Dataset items
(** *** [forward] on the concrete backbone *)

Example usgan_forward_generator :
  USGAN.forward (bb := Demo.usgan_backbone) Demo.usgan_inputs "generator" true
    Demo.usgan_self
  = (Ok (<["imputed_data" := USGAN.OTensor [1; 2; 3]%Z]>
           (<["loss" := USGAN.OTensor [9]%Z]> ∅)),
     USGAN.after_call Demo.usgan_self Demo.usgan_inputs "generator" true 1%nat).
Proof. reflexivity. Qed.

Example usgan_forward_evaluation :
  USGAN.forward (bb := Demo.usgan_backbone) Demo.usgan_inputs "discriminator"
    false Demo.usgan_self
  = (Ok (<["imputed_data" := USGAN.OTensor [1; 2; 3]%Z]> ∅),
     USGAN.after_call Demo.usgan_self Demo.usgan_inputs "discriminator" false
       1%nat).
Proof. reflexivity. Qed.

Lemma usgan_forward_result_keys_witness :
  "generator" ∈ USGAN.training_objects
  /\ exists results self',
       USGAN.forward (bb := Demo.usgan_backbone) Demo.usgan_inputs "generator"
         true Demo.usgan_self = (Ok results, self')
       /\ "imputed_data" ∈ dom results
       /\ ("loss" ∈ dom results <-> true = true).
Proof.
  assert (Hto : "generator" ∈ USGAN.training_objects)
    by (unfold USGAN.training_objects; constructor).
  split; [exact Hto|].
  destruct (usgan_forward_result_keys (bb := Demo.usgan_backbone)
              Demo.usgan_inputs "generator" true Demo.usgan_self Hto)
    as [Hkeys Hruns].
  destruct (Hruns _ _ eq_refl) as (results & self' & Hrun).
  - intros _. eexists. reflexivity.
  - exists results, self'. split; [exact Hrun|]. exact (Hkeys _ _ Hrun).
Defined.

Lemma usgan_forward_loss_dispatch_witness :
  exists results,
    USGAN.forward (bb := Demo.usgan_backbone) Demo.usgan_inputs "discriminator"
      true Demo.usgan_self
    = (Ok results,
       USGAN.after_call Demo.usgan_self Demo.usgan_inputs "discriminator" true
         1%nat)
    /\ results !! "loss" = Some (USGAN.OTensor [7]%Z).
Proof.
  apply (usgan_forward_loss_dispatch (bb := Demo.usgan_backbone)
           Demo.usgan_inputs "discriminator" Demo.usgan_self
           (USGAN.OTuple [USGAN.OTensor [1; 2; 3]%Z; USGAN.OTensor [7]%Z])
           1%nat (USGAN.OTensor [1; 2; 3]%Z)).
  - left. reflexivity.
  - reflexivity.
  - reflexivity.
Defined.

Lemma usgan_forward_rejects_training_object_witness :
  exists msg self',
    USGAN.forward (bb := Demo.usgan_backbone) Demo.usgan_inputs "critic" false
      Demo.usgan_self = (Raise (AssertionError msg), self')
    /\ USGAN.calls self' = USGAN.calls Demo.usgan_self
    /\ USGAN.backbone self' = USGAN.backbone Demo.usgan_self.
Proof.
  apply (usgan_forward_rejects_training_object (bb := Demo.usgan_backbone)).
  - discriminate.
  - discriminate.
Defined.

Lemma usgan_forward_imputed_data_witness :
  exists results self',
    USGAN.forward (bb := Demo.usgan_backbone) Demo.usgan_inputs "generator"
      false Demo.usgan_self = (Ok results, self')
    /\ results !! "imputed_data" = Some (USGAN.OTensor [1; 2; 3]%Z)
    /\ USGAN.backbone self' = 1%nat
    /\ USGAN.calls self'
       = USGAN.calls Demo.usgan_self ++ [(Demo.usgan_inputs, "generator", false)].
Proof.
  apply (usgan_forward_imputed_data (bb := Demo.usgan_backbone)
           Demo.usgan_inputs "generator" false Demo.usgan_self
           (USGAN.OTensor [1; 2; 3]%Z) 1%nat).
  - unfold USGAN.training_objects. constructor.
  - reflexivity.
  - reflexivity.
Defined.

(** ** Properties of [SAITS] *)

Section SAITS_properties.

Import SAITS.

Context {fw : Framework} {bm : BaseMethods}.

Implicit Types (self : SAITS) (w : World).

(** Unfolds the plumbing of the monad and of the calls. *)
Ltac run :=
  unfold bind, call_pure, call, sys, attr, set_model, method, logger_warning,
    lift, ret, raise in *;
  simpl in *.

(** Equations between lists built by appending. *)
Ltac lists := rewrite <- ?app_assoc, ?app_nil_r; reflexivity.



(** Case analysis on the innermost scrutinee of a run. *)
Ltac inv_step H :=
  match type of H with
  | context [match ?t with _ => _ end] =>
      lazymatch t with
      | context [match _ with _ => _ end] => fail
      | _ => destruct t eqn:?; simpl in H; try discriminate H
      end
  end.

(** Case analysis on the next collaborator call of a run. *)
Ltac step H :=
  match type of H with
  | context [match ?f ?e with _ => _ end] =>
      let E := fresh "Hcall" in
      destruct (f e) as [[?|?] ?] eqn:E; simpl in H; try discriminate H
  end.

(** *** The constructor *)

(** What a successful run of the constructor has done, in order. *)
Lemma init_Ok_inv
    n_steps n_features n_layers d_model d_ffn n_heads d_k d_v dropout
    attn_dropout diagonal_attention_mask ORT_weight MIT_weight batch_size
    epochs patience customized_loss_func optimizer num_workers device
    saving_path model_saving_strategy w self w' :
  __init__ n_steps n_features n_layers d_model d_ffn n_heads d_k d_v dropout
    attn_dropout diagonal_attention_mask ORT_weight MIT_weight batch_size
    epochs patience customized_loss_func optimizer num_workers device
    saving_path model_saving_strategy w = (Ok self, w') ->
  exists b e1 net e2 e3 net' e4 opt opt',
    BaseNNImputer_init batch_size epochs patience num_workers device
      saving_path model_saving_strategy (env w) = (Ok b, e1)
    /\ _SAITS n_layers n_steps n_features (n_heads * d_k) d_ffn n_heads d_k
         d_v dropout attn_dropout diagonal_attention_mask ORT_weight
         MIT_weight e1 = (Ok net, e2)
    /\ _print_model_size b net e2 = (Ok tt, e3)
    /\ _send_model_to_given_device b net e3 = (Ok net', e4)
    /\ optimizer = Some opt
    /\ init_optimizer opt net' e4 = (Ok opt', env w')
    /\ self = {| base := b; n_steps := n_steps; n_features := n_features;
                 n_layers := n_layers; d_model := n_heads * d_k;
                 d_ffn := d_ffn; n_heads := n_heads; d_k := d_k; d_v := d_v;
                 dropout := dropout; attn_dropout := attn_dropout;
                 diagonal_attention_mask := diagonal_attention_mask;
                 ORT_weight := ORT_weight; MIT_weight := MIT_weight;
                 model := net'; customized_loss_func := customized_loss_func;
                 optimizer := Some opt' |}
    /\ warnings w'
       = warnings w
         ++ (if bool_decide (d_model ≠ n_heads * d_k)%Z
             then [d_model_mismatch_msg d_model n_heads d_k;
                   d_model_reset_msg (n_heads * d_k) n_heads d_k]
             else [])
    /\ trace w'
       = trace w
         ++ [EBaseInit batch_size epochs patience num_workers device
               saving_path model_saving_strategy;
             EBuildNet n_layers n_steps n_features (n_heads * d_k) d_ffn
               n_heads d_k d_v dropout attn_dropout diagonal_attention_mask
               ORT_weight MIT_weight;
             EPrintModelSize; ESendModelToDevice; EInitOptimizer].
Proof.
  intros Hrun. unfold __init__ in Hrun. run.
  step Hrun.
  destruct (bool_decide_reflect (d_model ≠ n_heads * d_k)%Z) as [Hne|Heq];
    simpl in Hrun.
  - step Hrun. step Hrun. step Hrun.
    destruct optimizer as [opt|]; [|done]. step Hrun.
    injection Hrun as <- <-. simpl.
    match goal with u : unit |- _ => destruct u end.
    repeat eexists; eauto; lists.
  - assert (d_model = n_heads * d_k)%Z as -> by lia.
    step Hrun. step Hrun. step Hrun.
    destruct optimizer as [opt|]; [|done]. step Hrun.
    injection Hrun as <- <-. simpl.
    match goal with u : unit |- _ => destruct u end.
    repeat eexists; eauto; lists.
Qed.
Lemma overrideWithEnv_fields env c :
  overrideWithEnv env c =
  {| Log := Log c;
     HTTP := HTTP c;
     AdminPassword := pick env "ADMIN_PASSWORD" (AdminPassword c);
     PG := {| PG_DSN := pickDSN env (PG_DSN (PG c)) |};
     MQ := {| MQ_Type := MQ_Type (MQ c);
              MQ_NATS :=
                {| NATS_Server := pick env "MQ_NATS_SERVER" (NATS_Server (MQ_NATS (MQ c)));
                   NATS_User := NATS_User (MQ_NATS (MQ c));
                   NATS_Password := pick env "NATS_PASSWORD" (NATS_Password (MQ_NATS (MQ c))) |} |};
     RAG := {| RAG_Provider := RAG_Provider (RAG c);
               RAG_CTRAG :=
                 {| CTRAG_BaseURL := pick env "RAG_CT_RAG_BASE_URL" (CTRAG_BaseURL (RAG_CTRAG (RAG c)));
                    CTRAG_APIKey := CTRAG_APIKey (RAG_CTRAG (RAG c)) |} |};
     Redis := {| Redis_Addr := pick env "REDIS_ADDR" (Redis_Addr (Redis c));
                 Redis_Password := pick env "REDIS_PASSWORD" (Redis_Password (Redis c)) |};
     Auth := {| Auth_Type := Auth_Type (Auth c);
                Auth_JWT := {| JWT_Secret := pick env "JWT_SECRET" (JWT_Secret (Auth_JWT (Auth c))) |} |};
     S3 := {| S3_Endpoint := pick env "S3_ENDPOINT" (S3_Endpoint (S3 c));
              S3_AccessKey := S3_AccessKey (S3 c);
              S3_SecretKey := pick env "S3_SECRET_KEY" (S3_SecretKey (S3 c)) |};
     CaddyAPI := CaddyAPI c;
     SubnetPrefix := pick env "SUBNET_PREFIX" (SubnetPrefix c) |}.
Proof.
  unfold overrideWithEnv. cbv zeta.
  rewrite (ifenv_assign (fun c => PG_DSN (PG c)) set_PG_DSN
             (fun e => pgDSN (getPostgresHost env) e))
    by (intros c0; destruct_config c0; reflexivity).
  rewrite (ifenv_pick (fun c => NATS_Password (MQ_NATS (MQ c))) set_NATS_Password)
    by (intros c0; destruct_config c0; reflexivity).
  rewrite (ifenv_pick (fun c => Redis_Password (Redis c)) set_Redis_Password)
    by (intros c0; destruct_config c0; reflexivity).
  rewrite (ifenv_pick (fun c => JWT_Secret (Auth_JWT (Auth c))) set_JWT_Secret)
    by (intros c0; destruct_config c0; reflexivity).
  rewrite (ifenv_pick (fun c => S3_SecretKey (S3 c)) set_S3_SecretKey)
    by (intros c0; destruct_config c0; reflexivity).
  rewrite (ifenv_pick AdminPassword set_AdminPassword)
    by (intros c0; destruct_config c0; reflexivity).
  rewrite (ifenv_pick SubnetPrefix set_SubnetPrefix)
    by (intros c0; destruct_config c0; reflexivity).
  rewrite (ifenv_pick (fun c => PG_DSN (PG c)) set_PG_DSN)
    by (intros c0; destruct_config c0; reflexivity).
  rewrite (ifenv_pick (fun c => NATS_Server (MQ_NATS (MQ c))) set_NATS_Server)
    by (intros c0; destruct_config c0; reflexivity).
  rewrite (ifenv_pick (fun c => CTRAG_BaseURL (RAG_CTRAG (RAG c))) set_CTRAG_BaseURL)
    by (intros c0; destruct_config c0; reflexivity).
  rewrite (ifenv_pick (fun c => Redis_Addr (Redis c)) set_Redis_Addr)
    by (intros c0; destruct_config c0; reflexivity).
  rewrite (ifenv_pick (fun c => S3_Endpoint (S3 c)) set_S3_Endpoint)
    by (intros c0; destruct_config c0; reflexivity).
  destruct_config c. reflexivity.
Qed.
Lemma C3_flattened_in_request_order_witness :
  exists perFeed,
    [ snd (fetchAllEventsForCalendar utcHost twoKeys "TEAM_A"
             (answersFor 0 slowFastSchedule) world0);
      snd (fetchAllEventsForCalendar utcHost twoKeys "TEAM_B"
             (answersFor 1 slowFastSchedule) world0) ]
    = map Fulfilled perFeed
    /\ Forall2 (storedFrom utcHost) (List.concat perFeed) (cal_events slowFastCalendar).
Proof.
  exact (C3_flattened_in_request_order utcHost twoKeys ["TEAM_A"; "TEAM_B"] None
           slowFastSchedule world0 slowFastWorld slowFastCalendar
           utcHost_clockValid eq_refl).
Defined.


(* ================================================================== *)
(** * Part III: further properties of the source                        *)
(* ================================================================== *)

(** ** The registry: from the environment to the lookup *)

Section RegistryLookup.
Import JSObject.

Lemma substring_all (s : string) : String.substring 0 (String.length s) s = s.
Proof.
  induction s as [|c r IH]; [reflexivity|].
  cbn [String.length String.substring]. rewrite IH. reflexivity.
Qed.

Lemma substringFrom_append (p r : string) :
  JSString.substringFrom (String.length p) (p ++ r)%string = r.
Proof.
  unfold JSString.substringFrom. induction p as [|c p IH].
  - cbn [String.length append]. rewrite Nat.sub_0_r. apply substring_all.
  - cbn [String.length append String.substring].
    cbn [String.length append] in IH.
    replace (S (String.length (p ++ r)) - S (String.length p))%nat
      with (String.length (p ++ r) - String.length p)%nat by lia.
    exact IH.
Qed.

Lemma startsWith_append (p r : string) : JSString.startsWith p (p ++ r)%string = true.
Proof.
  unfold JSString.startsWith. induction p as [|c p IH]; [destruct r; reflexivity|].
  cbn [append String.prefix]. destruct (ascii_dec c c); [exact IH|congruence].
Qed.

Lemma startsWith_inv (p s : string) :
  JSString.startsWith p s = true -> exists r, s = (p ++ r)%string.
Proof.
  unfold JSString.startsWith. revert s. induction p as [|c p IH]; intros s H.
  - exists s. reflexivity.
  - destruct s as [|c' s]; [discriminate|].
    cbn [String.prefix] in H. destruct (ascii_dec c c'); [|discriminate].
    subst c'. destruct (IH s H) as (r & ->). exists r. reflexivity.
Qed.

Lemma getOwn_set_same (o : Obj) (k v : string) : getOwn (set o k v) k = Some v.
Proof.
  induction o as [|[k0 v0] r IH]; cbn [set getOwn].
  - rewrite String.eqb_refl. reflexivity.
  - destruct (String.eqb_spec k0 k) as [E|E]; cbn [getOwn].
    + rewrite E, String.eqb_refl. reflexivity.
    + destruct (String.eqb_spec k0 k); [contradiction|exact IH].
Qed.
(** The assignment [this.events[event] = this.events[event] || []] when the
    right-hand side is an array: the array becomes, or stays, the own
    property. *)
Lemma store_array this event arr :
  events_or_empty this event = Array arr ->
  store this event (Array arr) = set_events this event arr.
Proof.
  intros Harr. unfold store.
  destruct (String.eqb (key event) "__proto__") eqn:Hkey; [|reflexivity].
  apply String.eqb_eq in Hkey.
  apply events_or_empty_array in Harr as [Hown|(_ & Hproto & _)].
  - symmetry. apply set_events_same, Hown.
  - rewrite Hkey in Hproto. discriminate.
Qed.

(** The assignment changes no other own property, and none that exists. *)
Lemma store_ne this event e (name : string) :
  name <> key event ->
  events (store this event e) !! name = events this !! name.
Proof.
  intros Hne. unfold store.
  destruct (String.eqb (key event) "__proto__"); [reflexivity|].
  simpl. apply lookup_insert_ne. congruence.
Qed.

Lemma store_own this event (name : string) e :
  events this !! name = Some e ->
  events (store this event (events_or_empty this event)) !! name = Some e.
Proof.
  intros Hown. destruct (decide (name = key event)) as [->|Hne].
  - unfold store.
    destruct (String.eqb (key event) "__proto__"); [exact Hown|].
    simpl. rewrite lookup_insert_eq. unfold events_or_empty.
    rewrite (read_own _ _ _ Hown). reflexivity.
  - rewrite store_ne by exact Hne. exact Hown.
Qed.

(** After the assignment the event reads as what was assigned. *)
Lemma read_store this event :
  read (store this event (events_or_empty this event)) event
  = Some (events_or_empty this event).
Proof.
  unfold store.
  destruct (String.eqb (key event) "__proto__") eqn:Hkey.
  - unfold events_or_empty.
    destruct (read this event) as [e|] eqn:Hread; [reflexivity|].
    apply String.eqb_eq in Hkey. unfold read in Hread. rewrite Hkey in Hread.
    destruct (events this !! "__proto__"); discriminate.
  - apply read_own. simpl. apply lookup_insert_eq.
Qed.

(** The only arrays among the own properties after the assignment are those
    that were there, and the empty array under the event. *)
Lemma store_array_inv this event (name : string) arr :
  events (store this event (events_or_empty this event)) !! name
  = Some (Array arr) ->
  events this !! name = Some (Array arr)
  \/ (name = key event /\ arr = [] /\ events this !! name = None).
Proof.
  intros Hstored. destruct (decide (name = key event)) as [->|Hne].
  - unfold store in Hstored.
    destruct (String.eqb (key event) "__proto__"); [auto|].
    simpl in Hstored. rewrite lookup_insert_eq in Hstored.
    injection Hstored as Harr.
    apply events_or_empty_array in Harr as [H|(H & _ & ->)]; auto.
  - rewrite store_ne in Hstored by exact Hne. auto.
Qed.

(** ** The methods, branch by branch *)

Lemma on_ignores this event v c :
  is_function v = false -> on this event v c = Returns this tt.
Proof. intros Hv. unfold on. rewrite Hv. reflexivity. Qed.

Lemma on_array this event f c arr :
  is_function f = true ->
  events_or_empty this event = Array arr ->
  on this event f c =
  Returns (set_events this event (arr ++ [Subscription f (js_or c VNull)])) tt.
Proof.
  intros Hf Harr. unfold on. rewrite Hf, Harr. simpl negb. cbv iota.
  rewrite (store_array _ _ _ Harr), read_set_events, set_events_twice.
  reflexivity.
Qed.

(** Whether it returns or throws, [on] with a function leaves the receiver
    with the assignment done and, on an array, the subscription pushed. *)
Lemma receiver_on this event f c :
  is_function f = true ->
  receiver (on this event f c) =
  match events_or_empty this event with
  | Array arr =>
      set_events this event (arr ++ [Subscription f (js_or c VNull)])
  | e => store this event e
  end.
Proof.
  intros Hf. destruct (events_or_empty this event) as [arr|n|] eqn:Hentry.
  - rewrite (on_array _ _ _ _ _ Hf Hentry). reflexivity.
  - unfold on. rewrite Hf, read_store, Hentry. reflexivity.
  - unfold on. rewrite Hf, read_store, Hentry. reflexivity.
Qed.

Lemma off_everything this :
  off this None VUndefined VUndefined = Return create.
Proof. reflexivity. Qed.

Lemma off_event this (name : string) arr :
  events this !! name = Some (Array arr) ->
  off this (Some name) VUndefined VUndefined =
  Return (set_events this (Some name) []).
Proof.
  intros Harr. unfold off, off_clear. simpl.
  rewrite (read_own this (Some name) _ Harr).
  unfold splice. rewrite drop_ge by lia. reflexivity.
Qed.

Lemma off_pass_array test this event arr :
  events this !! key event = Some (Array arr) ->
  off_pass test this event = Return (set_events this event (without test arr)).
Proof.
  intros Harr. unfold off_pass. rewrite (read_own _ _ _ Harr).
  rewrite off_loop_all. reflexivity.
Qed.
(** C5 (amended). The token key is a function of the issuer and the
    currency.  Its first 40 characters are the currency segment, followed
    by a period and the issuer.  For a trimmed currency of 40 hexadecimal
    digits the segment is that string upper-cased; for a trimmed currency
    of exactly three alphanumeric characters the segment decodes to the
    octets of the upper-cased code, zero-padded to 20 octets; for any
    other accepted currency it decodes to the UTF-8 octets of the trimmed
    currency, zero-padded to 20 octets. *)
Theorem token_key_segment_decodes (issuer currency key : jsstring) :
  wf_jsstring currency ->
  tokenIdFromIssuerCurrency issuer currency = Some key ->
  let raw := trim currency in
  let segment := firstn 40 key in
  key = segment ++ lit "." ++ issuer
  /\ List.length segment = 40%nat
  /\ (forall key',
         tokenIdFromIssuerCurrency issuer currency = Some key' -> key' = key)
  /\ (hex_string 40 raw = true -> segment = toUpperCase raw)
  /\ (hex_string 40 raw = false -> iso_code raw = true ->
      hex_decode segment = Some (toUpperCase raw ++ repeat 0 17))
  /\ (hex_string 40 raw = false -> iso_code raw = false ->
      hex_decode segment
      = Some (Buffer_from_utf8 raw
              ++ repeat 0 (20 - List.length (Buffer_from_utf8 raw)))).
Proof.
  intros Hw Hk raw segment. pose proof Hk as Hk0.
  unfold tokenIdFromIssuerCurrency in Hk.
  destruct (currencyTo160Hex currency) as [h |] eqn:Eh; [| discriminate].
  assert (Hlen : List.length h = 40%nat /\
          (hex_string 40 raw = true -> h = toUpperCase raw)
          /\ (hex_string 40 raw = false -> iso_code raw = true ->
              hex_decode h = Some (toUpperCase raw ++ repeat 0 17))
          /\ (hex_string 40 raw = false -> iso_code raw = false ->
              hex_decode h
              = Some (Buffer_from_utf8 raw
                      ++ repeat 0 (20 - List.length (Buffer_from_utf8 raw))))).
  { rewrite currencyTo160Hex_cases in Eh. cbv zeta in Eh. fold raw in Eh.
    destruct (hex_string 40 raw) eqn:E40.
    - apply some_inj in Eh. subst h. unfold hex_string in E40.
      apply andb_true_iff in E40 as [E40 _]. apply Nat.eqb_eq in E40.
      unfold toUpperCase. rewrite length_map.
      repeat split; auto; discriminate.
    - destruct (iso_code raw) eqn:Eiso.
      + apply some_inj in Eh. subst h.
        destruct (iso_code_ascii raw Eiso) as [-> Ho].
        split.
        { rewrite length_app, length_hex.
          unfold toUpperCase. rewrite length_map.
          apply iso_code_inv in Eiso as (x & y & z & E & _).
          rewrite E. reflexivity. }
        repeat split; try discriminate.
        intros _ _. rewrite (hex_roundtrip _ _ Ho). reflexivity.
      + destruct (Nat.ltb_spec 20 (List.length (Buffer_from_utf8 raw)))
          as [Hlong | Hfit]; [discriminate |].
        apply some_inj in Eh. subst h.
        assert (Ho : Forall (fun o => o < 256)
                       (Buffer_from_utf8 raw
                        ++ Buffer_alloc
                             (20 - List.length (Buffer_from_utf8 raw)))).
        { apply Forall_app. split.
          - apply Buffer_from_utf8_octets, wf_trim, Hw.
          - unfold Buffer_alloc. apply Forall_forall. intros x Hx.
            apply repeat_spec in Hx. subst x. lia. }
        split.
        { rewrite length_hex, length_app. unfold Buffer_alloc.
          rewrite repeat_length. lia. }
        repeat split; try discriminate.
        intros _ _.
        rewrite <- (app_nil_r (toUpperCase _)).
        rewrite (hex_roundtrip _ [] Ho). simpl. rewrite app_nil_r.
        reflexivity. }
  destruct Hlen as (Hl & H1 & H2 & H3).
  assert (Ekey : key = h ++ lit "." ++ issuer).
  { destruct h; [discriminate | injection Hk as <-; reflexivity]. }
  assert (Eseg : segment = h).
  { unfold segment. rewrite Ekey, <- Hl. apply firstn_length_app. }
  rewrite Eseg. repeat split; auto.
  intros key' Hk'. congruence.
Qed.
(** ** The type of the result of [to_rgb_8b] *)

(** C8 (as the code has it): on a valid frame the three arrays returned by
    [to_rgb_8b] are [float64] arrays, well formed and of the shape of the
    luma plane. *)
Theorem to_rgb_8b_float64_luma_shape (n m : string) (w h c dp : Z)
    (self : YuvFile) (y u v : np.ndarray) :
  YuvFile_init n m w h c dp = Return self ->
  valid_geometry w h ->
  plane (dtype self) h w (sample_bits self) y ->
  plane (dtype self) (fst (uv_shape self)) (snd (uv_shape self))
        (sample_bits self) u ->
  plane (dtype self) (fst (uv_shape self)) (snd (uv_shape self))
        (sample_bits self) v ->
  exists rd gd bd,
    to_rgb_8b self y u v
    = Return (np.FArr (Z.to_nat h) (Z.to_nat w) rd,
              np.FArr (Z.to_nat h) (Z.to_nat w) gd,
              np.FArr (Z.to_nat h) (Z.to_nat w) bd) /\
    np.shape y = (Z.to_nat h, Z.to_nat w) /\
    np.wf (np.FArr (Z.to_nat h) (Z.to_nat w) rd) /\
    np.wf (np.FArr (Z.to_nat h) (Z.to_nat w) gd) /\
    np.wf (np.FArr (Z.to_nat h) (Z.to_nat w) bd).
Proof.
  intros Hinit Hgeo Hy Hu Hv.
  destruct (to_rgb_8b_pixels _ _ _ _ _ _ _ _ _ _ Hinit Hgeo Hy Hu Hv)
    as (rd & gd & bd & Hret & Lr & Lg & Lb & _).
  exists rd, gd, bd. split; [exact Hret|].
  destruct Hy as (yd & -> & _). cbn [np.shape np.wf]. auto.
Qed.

__Task details__. Of the entries above, repeat exactly the lines from the line with "Section SAITS_properties." through the line with "(** Equations between", both of them included.

__Task response__.
Section SAITS_properties.

Import SAITS.

Context {fw : Framework} {bm : BaseMethods}.

Implicit Types (self : SAITS) (w : World).

(** Unfolds the plumbing of the monad and of the calls. *)
Ltac run :=
  unfold bind, call_pure, call, sys, attr, set_model, method, logger_warning,
    lift, ret, raise in *;
  simpl in *.

(** Equations between lists built by appending. *)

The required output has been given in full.